How to complete this task:
Where a line of the listing below includes the word "Definition", reproduce that line.

Data extract:
Lemma preserves_iter {A} I (f : A → E unit) l : (∀ x, preserves I (f x)) → preserves I (se_iter f l).
Proof. intros Hf. induction l; cbn; [by intros s|]. by apply preserves_bind. Qed.

Lemma keeps_preserves {A} I (m : E A) : keeps_local m → preserves I m.
Proof. intros Hm s Hs. by rewrite Hm. Qed.

Lemma preserves_set_local I f : (∀ l, I l → I (f l)) → preserves I (set_local f : E unit).
Proof. intros Hf s. apply Hf. Qed.
End Raises.

Abbreviation safe := (raises (λ _, False)).

Create HintDb raises.
Ltac raises_auto :=
  repeat first
    [ solve [eauto 3 with raises]
    | apply raises_bind; [|intros ?] | apply raises_iter; intros ? | apply raises_map; intros ?
    | match goal with |- raises _ (match ?x with _ => _ end) => destruct x end
    | done ].

(** ** Well-behaved environments *)

(** The exception makes an [ExecutionErrorDetail]. *)
Definition text_ok (s : string) : bool :=
  str_nonempty (strip s) && (String.length (strip s) <=? 255)%nat.

Definition describable (e : exn) : bool :=
  text_ok (exn_type_name e) &&
  match exn_cls e with CConnector backend _ _ _ _ _ => text_ok backend | _ => true end.

(** What a call may raise: nothing that settles or reports, except that a
    managed execution may have lost its lease and a failure may be refused;
    otherwise exceptions, and a cancellation while the handler runs. *)
Definition may_raise (c : call) (e : exn) : Prop :=
  describable e = true ∧
  match c with
  | CStartProcessing | CHandler _ _ _ | CWaitShutdown _ =>
      is_exception e = true ∨ is_cancelled e = true
  | CUser _ _ | CSend _ _ | CDispatch _ _ _ | CFail _ | CCapture _ => is_exception e = true
  | CComplete _ => is_lease_lost e = true
  | CCheckpoint _ _ _ | CEmitter _ | CAck | CRetry _ => False
  end.

Record well_behaved fpow uniform (deepcopy : value → result exn value) (env : environment)
    (cfg : exec_config) : Prop := {
  wb_answers : ∀ h c e, respond env h c = Err e → may_raise c e;
  wb_deepcopy : ∀ v, is_ok (deepcopy v) = true;
  wb_retry : ∀ e exc f, ∃ a, resolve_retry_action fpow uniform (ts_retry (task cfg)) e exc f = Ok a ∧
               is_ok (_validate_delay (opt_float_value (delay_s a))) = true;
}.

Section Delivery.
Context (fpow : float64 → Z → option float64) (uniform : float64 → float64 → float64).
Context (deepcopy : value → result exn value) (truth : value → bool).
Context (env : environment) (cfg : exec_config).
Context (Hwb : well_behaved fpow uniform deepcopy env cfg).
Context (Hap : apply_delivery_actions cfg = true).

(** What may reach the [except] clauses of [execute]. *)
Definition caught (e : exn) : Prop :=
  describable e = true ∧ (is_exception e = true ∨ is_cancelled e = true).

Lemma raises_call (P : exn → Prop) c :
  (∀ e, may_raise c e → P e) → raises P (perform env c : SE (@st exec_locals) exn value).
Proof. intros Hc. apply raises_perform. intros h e He. by eapply Hc, (wb_answers _ _ _ _ _ Hwb). Qed.

Lemma raises_call_ (P : exn → Prop) c :
  (∀ e, may_raise c e → P e) → raises P (perform_ env c : SE (@st exec_locals) exn unit).
Proof. intros Hc. apply raises_bind; [by apply raises_call | done]. Qed.

Lemma user_raises f args :
  raises (λ e, describable e = true ∧ is_exception e = true)
    (invoke_user env f args : SE (@st exec_locals) exn value).
Proof. apply raises_user. intros a h e He. by apply (wb_answers _ _ _ _ _ Hwb) in He. Qed.

Lemma user_caught f args : raises caught (invoke_user env f args : SE (@st exec_locals) exn value).
Proof. eapply raises_weaken; [|apply user_raises]. intros e []. split; auto. Qed.
Local Hint Resolve user_caught : raises.

Lemma raises_observe {A} P (f : environment → history → A) :
  raises P (observe env f : SE (@st exec_locals) exn A).
Proof. done. Qed.
Local Hint Resolve raises_observe : raises.

Lemma checkpoint_safe P p t sel : raises P (checkpoint env cfg p t sel).
Proof.
  unfold checkpoint. destruct (custom_checkpoint cfg); [|done]. apply raises_call_. by intros e [].
Qed.
Local Hint Resolve checkpoint_safe : raises.

Lemma deepcopy_meta_safe P m : raises P (se_lift (deepcopy_meta deepcopy m) : SE (@st exec_locals) exn _).
Proof.
  apply raises_lift. intros e He. exfalso. revert e He. unfold deepcopy_meta.
  induction m as [|[k v] m IH]; cbn; [done|]. intros e.
  pose proof (wb_deepcopy _ _ _ _ _ Hwb v) as Hv. destruct (deepcopy v) as [w|]; [|done]. cbn.
  destruct (mapR _ m) as [m'|e']; cbn; [done|]. intros [= <-]. by eapply IH.
Qed.
Local Hint Resolve deepcopy_meta_safe : raises.

Lemma emitter_safe P e : raises P (_event_emitter env cfg e).
Proof.
  unfold _event_emitter. destruct (emitter cfg) as [hs|].
  - apply raises_iter. intros h. apply raises_except; [|done].
    apply raises_bind; [|done]. eapply raises_weaken; [|apply user_raises]. intros x []. congruence.
  - apply raises_call_. by intros x [].
Qed.
Local Hint Resolve emitter_safe : raises.

Lemma emit_safe P k d f m : raises P (emit deepcopy env cfg k d f m).
Proof. unfold emit, get_envelope. raises_auto. Qed.
Local Hint Resolve emit_safe : raises.

Lemma hooks_safe P hs args : raises P (_run_hooks env true hs args).
Proof.
  unfold _run_hooks. apply raises_iter. intros h. apply raises_except; [|done].
  apply raises_bind; [|done]. eapply raises_weaken; [|apply user_raises]. intros x []. congruence.
Qed.
Local Hint Resolve hooks_safe : raises.

Lemma hooks_caught hs args : raises caught (_run_hooks env false hs args).
Proof.
  unfold _run_hooks, except_exception. apply raises_iter. intros h.
  apply (raises_try _ caught); [raises_auto|]. intros e He.
  destruct (is_exception e); by apply raises_raise.
Qed.
Local Hint Resolve hooks_caught : raises.

Lemma send_attempts_caught n sk e : raises caught (send_attempts env n sk e).
Proof.
  induction n as [|n IH]; [done|]. cbn [send_attempts].
  apply (raises_try _ caught); [apply raises_call_; intros x []; by split; [|left]|].
  intros exc Hexc. destruct (exn_cls exc); try (by apply raises_raise).
  destruct (_ || _); [by apply raises_raise|].
  apply raises_bind; [done|]. intros stopping. destruct (_ || _); [done|].
  apply raises_bind; [|intros []; [done | by apply raises_raise]].
  apply (raises_try _ caught).
  - apply raises_bind; [apply raises_call; by intros x [] | done].
  - intros x Hx. destruct (is_timeout x); [done | by apply raises_raise].
Qed.
Local Hint Resolve send_attempts_caught : raises.

Lemma dispatcher_caught sk e k : raises caught (_sink_dispatcher truth env cfg sk e k).
Proof.
  unfold _sink_dispatcher, _send_to_sink. destruct (production_sinks cfg).
  - apply raises_bind; [|done]. destruct (String.eqb k "dead_letter"); [|apply send_attempts_caught].
    apply raises_call_. intros x []. split; auto.
  - apply raises_bind; [|done]. apply raises_call. intros x []. split; auto.
Qed.
Local Hint Resolve dispatcher_caught : raises.

Lemma in_stage_caught {A} stage (m : SE (@st exec_locals) exn A) :
  raises caught m → raises caught (in_stage env cfg stage m).
Proof. intros Hm. unfold in_stage, enter_stage. raises_auto. Qed.

Lemma run_emit_caught res : raises caught (run_emit truth env cfg res).
Proof.
  unfold run_emit, _select_emit_bindings, select_target, _prepare_emit_envelopes, prepare_binding,
    enter_stage, update, get_payload. raises_auto.
Qed.
Local Hint Resolve run_emit_caught : raises.

Lemma process_caught : raises caught (process_delivery deepcopy truth env cfg).
Proof.
  unfold process_delivery, get_payload, update, _invoke_handler.
  apply raises_bind; [apply raises_call; by intros e []|]. intros _.
  apply raises_bind; [eauto with raises|]. intros _.
  apply raises_bind; [apply in_stage_caught; raises_auto|]. intros _.
  apply raises_bind.
  { apply in_stage_caught, raises_bind; [|intros ?; raises_auto].
    apply raises_bind; [done|]. intros p. apply raises_call. by intros e []. }
  intros res. apply raises_bind; [apply in_stage_caught; raises_auto|]. intros _.
  apply raises_bind; [|done]. destruct (is_none res), (emit_targets (task cfg)); raises_auto.
Qed.

(** Settling calls. *)
Lemma complete_managed_safe P c : raises P (_complete_managed_execution env c).
Proof.
  unfold _complete_managed_execution. apply (raises_try _ (λ e, is_lease_lost e = true)).
  - apply raises_bind; [apply raises_call; by intros e [] | done].
  - intros e ->. done.
Qed.
Local Hint Resolve complete_managed_safe : raises.

Lemma make_completion_safe P status res er d :
  is_completion status = true → is_ok (_validate_delay d) = true →
  raises P (make_completion status res er d).
Proof.
  intros Hst Hd. apply raises_lift. intros e He. exfalso. revert He. unfold mk_ExecutionCompletion.
  cbn [coerce_status mbind result_bind]. rewrite Hst. cbn [guard_else mbind result_bind].
  destruct er; cbn [opt_error_arg mbind result_bind]; by destruct (_validate_delay d).
Qed.

Lemma retry_safe P d : raises P (perform_ env (CRetry d) : SE (@st exec_locals) exn unit).
Proof. apply raises_call_. by intros e []. Qed.
Local Hint Resolve retry_safe : raises.

Lemma apply_retry_safe P d er :
  is_ok (_validate_delay (opt_float_value d)) = true → raises P (_apply_retry env cfg d er).
Proof.
  intros Hd. unfold _apply_retry. rewrite Hap. apply raises_bind; [raises_auto|]. intros _.
  apply raises_bind; [|raises_auto]. destruct (managed cfg); [|raises_auto].
  apply raises_bind; [by apply make_completion_safe|]. intros c.
  apply raises_bind; [apply complete_managed_safe | done].
Qed.

Lemma fail_delivery_safe P exc er : raises P (_fail_delivery env cfg exc er).
Proof.
  unfold _fail_delivery, fail_managed, fail_plain. rewrite Hap. cbn [negb].
  apply raises_bind; [raises_auto|]. intros _. apply raises_bind; [|intros ?; raises_auto].
  destruct (managed cfg).
  - apply (raises_try _ (λ _, False)); [|done].
    apply raises_bind; [by apply make_completion_safe|]. intros c.
    apply raises_bind; [apply complete_managed_safe | done].
  - apply (raises_try _ (λ e, is_exception e = true)).
    + apply raises_bind; [apply raises_call; by intros e [] | done].
    + intros e ->. apply raises_bind; [apply raises_call; by intros x [] | done].
Qed.

Lemma capture_safe P : raises P (_capture_failure env cfg).
Proof.
  unfold _capture_failure, get_outcome, get_envelope. apply raises_bind; [done|]. intros o.
  apply raises_bind; [done|]. intros e. repeat case_match; try done.
  apply raises_except; [|done]. apply raises_call_. intros x [_ Hx]. cbn in Hx. congruence.
Qed.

Solution to this problem:
Definition text_ok (s : string) : bool :=
Definition describable (e : exn) : bool :=
Definition may_raise (c : call) (e : exn) : Prop :=
Definition caught (e : exn) : Prop :=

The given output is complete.